▸ **TASK STATEMENT**
Return every line from the one with "whenever [p <= pages], and" through the one with "(stored = None", inclusive, exactly as it appears below.

Dataset entries:

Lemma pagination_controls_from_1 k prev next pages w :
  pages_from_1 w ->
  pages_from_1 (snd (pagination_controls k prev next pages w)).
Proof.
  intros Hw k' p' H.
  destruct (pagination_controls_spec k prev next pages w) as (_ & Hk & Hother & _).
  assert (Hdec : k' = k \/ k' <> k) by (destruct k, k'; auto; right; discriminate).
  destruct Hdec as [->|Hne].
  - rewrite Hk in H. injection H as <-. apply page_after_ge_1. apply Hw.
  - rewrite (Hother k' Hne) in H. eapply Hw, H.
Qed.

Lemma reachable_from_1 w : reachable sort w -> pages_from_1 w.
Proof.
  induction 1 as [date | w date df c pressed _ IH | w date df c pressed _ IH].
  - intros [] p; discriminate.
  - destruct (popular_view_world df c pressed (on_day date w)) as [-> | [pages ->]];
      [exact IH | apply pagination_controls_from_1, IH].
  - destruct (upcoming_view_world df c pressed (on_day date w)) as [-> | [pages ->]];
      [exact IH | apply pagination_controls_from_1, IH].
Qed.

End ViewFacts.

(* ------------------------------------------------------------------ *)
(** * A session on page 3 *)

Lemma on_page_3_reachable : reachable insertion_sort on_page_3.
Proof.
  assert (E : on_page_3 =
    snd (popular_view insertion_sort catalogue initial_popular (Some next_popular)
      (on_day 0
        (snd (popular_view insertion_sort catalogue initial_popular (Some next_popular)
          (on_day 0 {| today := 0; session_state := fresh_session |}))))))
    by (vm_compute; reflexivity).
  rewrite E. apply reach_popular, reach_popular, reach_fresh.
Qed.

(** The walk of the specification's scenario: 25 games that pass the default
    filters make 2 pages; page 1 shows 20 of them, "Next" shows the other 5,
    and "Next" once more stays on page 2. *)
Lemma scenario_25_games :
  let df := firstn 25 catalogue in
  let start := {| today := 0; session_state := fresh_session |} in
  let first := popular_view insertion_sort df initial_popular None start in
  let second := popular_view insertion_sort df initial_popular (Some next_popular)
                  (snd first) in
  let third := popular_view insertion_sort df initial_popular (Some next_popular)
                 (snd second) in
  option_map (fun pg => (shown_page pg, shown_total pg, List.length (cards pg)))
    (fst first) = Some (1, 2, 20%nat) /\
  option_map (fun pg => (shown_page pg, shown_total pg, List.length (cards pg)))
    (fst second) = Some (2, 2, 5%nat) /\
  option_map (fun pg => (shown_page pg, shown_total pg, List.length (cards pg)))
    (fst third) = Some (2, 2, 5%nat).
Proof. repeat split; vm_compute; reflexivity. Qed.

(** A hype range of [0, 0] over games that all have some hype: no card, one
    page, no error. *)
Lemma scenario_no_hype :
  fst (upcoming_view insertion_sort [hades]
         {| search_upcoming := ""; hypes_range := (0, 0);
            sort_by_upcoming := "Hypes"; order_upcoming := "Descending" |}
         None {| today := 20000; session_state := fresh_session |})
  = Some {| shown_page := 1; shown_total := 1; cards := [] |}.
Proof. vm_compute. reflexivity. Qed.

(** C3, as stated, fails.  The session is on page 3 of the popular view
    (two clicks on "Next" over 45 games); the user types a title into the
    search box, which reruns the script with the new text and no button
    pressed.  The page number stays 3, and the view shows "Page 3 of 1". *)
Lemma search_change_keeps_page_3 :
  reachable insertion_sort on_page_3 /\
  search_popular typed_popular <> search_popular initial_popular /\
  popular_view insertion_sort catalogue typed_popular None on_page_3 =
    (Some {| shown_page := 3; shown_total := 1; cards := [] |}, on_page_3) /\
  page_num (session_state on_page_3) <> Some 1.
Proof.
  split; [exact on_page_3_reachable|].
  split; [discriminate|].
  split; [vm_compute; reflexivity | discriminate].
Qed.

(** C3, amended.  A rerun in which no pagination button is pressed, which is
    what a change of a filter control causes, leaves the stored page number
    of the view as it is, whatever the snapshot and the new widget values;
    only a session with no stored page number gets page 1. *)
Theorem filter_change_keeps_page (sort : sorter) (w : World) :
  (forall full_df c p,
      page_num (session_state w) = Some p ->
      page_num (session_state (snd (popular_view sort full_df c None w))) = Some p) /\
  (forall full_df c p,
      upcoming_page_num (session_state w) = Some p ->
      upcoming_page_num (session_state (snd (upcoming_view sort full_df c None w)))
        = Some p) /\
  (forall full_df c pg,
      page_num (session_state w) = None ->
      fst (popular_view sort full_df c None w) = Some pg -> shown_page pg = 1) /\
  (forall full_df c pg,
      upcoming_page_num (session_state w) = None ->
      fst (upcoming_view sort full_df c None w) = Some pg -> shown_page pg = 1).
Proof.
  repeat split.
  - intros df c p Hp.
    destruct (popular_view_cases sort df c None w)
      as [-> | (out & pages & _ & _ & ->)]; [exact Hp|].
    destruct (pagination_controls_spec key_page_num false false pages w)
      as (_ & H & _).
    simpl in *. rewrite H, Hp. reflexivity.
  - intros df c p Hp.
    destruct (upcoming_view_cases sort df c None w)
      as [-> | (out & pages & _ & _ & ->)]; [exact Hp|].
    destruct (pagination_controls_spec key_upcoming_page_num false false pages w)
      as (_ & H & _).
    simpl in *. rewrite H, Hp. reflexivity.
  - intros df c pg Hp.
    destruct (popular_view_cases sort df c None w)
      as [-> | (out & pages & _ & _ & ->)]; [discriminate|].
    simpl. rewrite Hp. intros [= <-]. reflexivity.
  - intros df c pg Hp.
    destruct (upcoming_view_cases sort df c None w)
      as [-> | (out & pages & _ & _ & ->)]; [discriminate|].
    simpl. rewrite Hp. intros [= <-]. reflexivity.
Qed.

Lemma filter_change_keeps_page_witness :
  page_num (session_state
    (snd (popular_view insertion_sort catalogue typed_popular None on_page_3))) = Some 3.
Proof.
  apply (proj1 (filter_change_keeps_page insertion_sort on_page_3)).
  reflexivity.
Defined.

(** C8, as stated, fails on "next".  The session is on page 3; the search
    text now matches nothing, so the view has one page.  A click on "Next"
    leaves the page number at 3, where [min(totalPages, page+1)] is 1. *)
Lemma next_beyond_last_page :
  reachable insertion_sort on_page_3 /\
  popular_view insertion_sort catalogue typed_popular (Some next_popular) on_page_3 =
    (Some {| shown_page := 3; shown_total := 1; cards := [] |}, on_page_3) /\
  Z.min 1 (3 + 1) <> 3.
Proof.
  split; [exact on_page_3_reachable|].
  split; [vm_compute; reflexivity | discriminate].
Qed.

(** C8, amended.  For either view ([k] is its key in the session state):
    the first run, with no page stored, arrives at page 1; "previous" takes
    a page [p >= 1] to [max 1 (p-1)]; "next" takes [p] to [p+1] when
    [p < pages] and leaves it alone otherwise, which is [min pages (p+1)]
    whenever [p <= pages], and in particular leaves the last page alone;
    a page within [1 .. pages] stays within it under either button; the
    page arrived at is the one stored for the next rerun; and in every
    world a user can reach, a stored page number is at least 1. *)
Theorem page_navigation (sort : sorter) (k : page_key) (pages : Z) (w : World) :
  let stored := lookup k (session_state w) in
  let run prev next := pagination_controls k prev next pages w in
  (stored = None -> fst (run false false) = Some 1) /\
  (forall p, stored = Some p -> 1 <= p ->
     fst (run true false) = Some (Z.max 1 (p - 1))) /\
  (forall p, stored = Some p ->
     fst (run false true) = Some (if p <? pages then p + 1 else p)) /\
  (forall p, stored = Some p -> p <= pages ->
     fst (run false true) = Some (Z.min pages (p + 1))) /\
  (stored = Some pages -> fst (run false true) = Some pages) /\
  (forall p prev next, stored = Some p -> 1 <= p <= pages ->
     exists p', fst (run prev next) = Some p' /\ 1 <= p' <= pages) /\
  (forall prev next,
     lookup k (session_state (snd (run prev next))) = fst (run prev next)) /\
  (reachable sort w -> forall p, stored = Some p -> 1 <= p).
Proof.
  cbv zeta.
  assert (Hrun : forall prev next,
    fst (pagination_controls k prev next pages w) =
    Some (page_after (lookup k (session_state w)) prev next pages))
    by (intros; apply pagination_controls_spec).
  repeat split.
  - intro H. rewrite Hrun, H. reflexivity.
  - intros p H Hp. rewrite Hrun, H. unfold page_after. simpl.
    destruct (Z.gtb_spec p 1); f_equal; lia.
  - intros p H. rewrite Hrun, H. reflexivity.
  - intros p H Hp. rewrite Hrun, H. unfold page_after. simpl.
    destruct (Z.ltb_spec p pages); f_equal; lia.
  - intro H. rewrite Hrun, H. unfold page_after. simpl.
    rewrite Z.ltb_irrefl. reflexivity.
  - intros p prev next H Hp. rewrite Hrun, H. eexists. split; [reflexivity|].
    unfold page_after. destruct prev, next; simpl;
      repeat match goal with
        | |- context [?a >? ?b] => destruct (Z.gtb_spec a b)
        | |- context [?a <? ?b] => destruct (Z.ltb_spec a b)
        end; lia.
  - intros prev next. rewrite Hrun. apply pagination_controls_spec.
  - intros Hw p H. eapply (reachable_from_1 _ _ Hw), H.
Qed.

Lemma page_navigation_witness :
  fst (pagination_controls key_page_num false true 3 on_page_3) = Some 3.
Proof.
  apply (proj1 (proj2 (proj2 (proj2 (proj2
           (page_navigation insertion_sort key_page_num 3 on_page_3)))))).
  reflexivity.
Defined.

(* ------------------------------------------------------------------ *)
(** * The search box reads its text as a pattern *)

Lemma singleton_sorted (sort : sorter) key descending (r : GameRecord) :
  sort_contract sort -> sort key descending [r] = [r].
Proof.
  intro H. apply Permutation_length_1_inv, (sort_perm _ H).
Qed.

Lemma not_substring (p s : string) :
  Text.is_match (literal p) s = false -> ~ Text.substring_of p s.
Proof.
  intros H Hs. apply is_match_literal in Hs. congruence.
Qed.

▸ **ANSWER BOX**
    whenever [p <= pages], and in particular leaves the last page alone;
    a page within [1 .. pages] stays within it under either button; the
    page arrived at is the one stored for the next rerun; and in every
    world a user can reach, a stored page number is at least 1. *)
Theorem page_navigation (sort : sorter) (k : page_key) (pages : Z) (w : World) :
  let stored := lookup k (session_state w) in
  let run prev next := pagination_controls k prev next pages w in
  (stored = None -> fst (run false false) = Some 1) /\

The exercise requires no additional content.